RRM1 inhibition sensitizes lung adenocarcinoma to decitabine treatment.

Aberrant DNA methylation has been implicated in tumorigenesis and the development of lung cancer. However, Nucleoside analog DNA methyltransferase inhibitors have demonstrated clinical utility in the treatment of myelodysplastic syndrome and acute myeloid leukemia; the drugs have not shown commensurate clinical efficacy in solid tumors. Mechanisms mediating the primary resistance to DNA hypomethylating agents in solid tumors are not fully understood. Here, we hypothesized that factors that limit incorporation of nucleoside analog DNA methyltransferase inhibitors in genomic DNA may underlie the tumor cell intrinsic primary resistance to decitabine (DAC) in lung cancer.

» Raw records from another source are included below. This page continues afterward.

(* ===== verification/PassProtocol.v ===== *)
(** * Protocol provenance of a PASS (no_crs_baseline.py)

    [protocol_pass_errors]: what a record that claims HTTP/2 or HTTP/3 must share
    with its event.  The list of errors the code appends to is the concatenation of
    what the statements report; the sentinel [_MISSING] is [None]. *)

From S2P Require Export FirstByte.
From Stdlib Require Import QArith.
#[global] Open Scope Z_scope.

(** A claim of the record; a false flag is none. *)
Definition claimed_value (v : pyval) : bool := match v with PBool b => b | _ => negb (none_or_empty v) end.
Definition protocol_claimed (record : pydict) : bool :=
  existsb (fun field => claimed_value (dict_get field record)) PROTOCOL_CLAIM_FIELDS.

Definition case_protocol_profile (case : pydict) : res (option string) :=
  match dict_get "request" case with
  | PDict request =>
      match dict_find "protocol_profile" request with
      | Some v => match normalize_protocol v with
                  | PStr s => Ok (Some s)
                  | _ => Err (ContractError ("invalid case protocol_profile: " +:+ py_repr v))
                  end
      | None => Ok None
      end
  | _ => Ok None
  end.

Definition event_mismatch (field : string) : string := "case result " +:+ field +:+ " does not match canonical event".
Definition unexpected (field : string) (value expected : pyval) : string :=
  "canonical event " +:+ field +:+ "=" +:+ py_repr value +:+ ", expected " +:+ py_repr expected.

(** The comparison of a normalised event value with the record and with what is
    expected. *)
Definition confirm (record : pydict) (field : string) (value : pyval) (expected : option pyval) : list string :=
  when_failed (negb (py_eq (dict_get field record) value)) (event_mismatch field)
  ++ match expected with
     | Some e => when_failed (negb (py_eq value e)) (unexpected field value e)
     | None => []
     end.

Definition require_protocol_event (record event : pydict) (field : string) : res (list string) :=
  match dict_find field event with
  | None => Ok ["canonical event is missing protocol provenance " +:+ field]
  | Some v =>
      match normalize_semantic_value field v with
      | Ok PNone => Ok ["canonical event is missing protocol provenance " +:+ field]
      | Ok value => Ok (confirm record field value None)
      | Err (ContractError _) => Ok ["canonical event has invalid " +:+ field]
      | Err e => Err e
      end
  end.

(** The integers of [record.get("observed_rule_ids", \[\])]: not Booleans, and with a
    text of digits.  [int] raises on a text of digits that is not a numeral. *)
Definition digits_text (s : string) : bool :=
  py_isdigit (L2S (drop_while (fun c => Ascii.eqb c "-") (S2L (py_strip s)))).
Definition observed_integer (v : pyval) : res (list Z) :=
  if negb (is_bool v) && digits_text (py_str v)
  then match py_int v with Some z => Ok [z] | None => Err (ValueError "invalid literal for int()") end
  else Ok [].

Definition append_protocol_causal_errors (record event : pydict) : res (list string) :=
  let* transactions := iterate (dict_get_or (PList []) "transaction_ids" record) in
  let transaction_ids := nonblank transactions in
  let* expected_rule_id := optional_field "expected_rule_id" record in
  let* observed := iterate (dict_get_or (PList []) "observed_rule_ids" record) in
  let* observed_rule_ids := mapM observed_integer observed in
  let observed_rule_ids := concat observed_rule_ids in
  let event_rules := event_rule_ids event in
  Ok (when_failed (negb (py_eq (dict_get "connector" event) (dict_get "connector" record)))
        "protocol event connector does not match case result"
      ++ when_failed (match normalize_canonical_phase (dict_get "phase" record),
                            normalize_canonical_phase (dict_get "phase" event) with
                      | Some p, Some q => negb (p =? q)
                      | _, _ => true
                      end) "protocol event phase does not match case result"
      ++ match transaction_ids with
         | [] => ["protocol PASS requires a transaction_id"]
         | _ => when_failed (negb (shares transaction_ids (event_transaction_ids event)))
                  "protocol event transaction_id does not match case result"
         end
      ++ match expected_rule_id with
         | Some rule => when_failed (negb (Z_in rule event_rules)) "protocol event does not report the expected rule"
         | None => when_failed (match observed_rule_ids with [] => false | _ => true end
                                && negb (existsb (fun z => Z_in z event_rules) observed_rule_ids))
                     "protocol event rule_id does not match case result"
         end).

Definition append_protocol_action_errors (record event : pydict) : list string :=
  concat (map (fun p : string * list string => let (field, allowed) := p in
    when_failed (negb (py_eq (dict_get field record) (normalize_action (dict_get field event) allowed)))
      ("protocol event " +:+ field +:+ " does not match case result"))
    [("requested_action", REQUESTED_ACTIONS); ("actual_action", ACTUAL_ACTIONS)]).

Definition append_protocol_identity_error (event : pydict) (field : string) (value : pyval) : list string :=
  match value with
  | PNone => []
  | PStr s => if String.eqb (py_strip s) "" then ["protocol PASS requires a non-empty " +:+ field]
              else when_failed (negb (eq_str (dict_get field event) s))
                     ("protocol event " +:+ field +:+ " does not match case result")
  | _ => ["protocol PASS requires a non-empty " +:+ field]
  end.

Definition selected_protocol_identity (record : pydict) (supplied_value : option string) (field : string) : pyval :=
  match supplied_value with Some s => PStr s | None => dict_get field record end.

Record protocol_values := {
  requested : pyval; downstream : pyval; negotiated : pyval; transport : pyval; fallback_used : pyval }.
Definition protocol_record_values (record : pydict) : protocol_values :=
  {| requested := dict_get "requested_protocol" record; downstream := dict_get "downstream_protocol" record;
     negotiated := dict_get "negotiated_protocol" record; transport := dict_get "transport" record;
     fallback_used := dict_get "fallback_used" record |}.

(** The downstream protocol the case is judged by, and the errors. *)
Definition append_required_protocol_profile_errors (values : protocol_values) (required_protocol : option string)
    : option string * list string :=
  match required_protocol with
  | None => (as_text (py_or (negotiated values) (downstream values)), [])
  | Some p =>
      (Some p, concat (map (fun q : string * pyval =>
         when_failed (negb (eq_str (snd q) p)) ("case protocol_profile does not match " +:+ fst q +:+ "_protocol"))
         [("requested", requested values); ("downstream", downstream values); ("negotiated", negotiated values)]))
  end.

Definition DECLARED_FIELDS : list string :=
  ["requested_protocol"; "downstream_protocol"; "upstream_protocol"; "negotiated_protocol"; "transport"; "alpn";
   "stream_id"; "transport_case_id"; "connection_id"; "quic_connection_id_present"; "quic_version"; "fallback_used";
   "stream_reset"; "stream_reset_code"].
Definition require_declared_protocol_evidence (record event : pydict) : res (list string) :=
  in_order (map (fun field => if is_none (dict_get field record) then Ok []
                              else require_protocol_event record event field) DECLARED_FIELDS).

Definition append_requested_protocol_errors (values : protocol_values) : res (list string) :=
  let* modern := in_str_set (requested values) MODERN_PROTOCOLS in
  Ok ((if modern : bool then
         (if is_none (negotiated values) then ["protocol PASS requires negotiated_protocol"]
          else when_failed (negb (py_eq (requested values) (negotiated values)))
                 "requested_protocol does not match negotiated_protocol")
         ++ when_failed (negb (is_false (fallback_used values))) "protocol PASS requires fallback_used=false"
       else [])
      ++ when_failed (negb (is_none (downstream values)) && negb (is_none (negotiated values))
                      && negb (py_eq (downstream values) (negotiated values)))
           "downstream_protocol does not match negotiated_protocol").

Definition modern (downstream_protocol : option string) : bool :=
  match downstream_protocol with Some p => str_in p MODERN_PROTOCOLS | None => false end.

Definition append_modern_protocol_errors (record event : pydict) (downstream_protocol : option string)
    (values : protocol_values) : res (list string) :=
  match downstream_protocol with
  | Some p =>
      if negb (str_in p MODERN_PROTOCOLS) then Ok []
      else
        let* required := in_order (map (require_protocol_event record event)
          ["requested_protocol"; "downstream_protocol"; "negotiated_protocol"; "transport"; "fallback_used";
           "stream_id"; "transport_case_id"]) in
        Ok (required
            ++ when_failed (negb (eq_str (requested values) p))
                 "protocol PASS requested_protocol does not match downstream protocol"
            ++ when_failed (negb (eq_str (downstream values) p))
                 "protocol PASS downstream_protocol does not match negotiated_protocol"
            ++ when_failed (negb (is_false (fallback_used values))) "protocol PASS requires fallback_used=false"
            ++ when_failed (match whole (dict_get "stream_id" record) with None => true | Some _ => false end)
                 "H2/H3 protocol PASS requires a stream_id"
            ++ when_failed (match dict_get "transport_case_id" record with PStr s => String.eqb s "" | _ => true end)
                 "H2/H3 protocol PASS requires a transport_case_id")
  | None => Ok []
  end.

Definition append_h3_protocol_errors (record : pydict) : list string :=
  let connection_id := dict_get "connection_id" record in
  when_failed (negb (String.eqb (py_lower (field_text "alpn" record)) "h3")) "h3 protocol PASS requires alpn=h3"
  ++ when_failed (negb (is_true (dict_get "quic_connection_id_present" record)))
       "h3 protocol PASS requires quic_connection_id_present=true"
  ++ when_failed (match dict_get "quic_version" record with PStr s => String.eqb s "" | _ => true end)
       "h3 protocol PASS requires quic_version"
  ++ when_failed (negb (is_none connection_id) && negb (is_hashed_connection_id connection_id))
       "h3 protocol evidence may not persist a raw connection_id".

Definition expected_transport (downstream_protocol : option string) : option string :=
  match downstream_protocol with
  | Some p => alias_of p [("h2", "tls_tcp"); ("h2c", "tcp"); ("h3", "quic_udp")]
  | None => None
  end.
Definition is_protocol (p : string) (downstream_protocol : option string) : bool :=
  match downstream_protocol with Some q => String.eqb q p | None => false end.

Definition append_protocol_transport_errors (record : pydict) (downstream_protocol : option string) (transport : pyval)
    : list string :=
  match expected_transport downstream_protocol, downstream_protocol with
  | Some t, Some p => when_failed (negb (eq_str transport t)) (p +:+ " protocol PASS requires transport=" +:+ t)
  | _, _ => []
  end
  ++ when_failed (is_protocol "h2" downstream_protocol
                  && negb (String.eqb (py_lower (field_text "alpn" record)) "h2")) "h2 protocol PASS requires alpn=h2"
  ++ when_failed (is_protocol "h2c" downstream_protocol && negb (none_or_empty (dict_get "alpn" record)))
       "h2c protocol PASS must not claim TLS ALPN"
  ++ if is_protocol "h3" downstream_protocol then append_h3_protocol_errors record else [].

Definition append_strict_stream_reset_errors (record : pydict) (downstream_protocol : option string) : list string :=
  let stream_reset := dict_get "stream_reset" record in
  when_failed (is_true stream_reset && negb (modern downstream_protocol))
    "stream_reset is valid only for an H2/H3 downstream protocol"
  ++ if negb (String.eqb (field_text "expected_result" record) "connection_aborted_strict")
        || negb (modern downstream_protocol) then []
     else
       concat (map (fun p : string * string => let (field, expected) := p in
         when_failed (negb (eq_str (dict_get field record) expected))
           ("H2/H3 strict PASS requires " +:+ field +:+ "=" +:+ expected))
         [("requested_action", "deny"); ("actual_action", "stream_reset"); ("transport_result", "stream_reset")])
       ++ when_failed (negb (is_true stream_reset)) "H2/H3 strict PASS requires a client-observed stream_reset"
       ++ when_failed (is_none (dict_get "stream_reset_code" record)) "H2/H3 strict PASS requires stream_reset_code"
       ++ when_failed (is_true (dict_get "connection_aborted" record))
            "H2/H3 strict stream reset must not claim connection_aborted".

Definition protocol_pass_errors (record : pydict) (matching_event : option pydict)
    (expected_run_id expected_integration_mode required_protocol : option string) : res (list string) :=
  let judge :=
    if negb (protocol_claimed record) && match required_protocol with None => true | Some _ => false end then Ok []
    else
      match matching_event with
      | None => Ok ["protocol provenance requires a matching canonical event"]
      | Some event =>
          let values := protocol_record_values record in
          let (downstream_protocol, profile_errors) := append_required_protocol_profile_errors values required_protocol in
          in_order
            [append_protocol_causal_errors record event;
             Ok (append_protocol_action_errors record event);
             Ok (append_protocol_identity_error event "run_id"
                   (selected_protocol_identity record expected_run_id "run_id"));
             Ok (append_protocol_identity_error event "integration_mode"
                   (selected_protocol_identity record expected_integration_mode "integration_mode"));
             Ok profile_errors;
             require_declared_protocol_evidence record event;
             append_requested_protocol_errors values;
             append_modern_protocol_errors record event downstream_protocol values;
             Ok (append_protocol_transport_errors record downstream_protocol (transport values));
             Ok (append_strict_stream_reset_errors record downstream_protocol)]
      end in
  match required_protocol with
  | Some p => if str_in p CANONICAL_PROTOCOLS then judge
              else Ok ["unsupported required protocol profile: " +:+ repr_str p]
  | None => judge
  end.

We found that RRM1 expression levels were inversely correlated with DAC incorporation rates detected by LC-MS/MS. RNA interference-mediated depletion of RRM1, the catalytic subunit of ribonucleotide reductase (RNR), or pharmacological inhibition of RNR significantly potentiated inhibition of lung cancer cell clonogenic survival in vitro and xenograft growth in vivo by DAC treatment. Additionally, RRM1 inhibition enhances DAC-mediated tumor suppressor gene reactivation and STING pathway activation via DNA damage-induced IFI16 sensing. RNR inhibition led to increased incorporation of DAC into genomic DNA by reducing the availability of dCTP. These findings nominate the promising combination therapy of DAC and RNR inhibitors as being ripe for further clinical translation.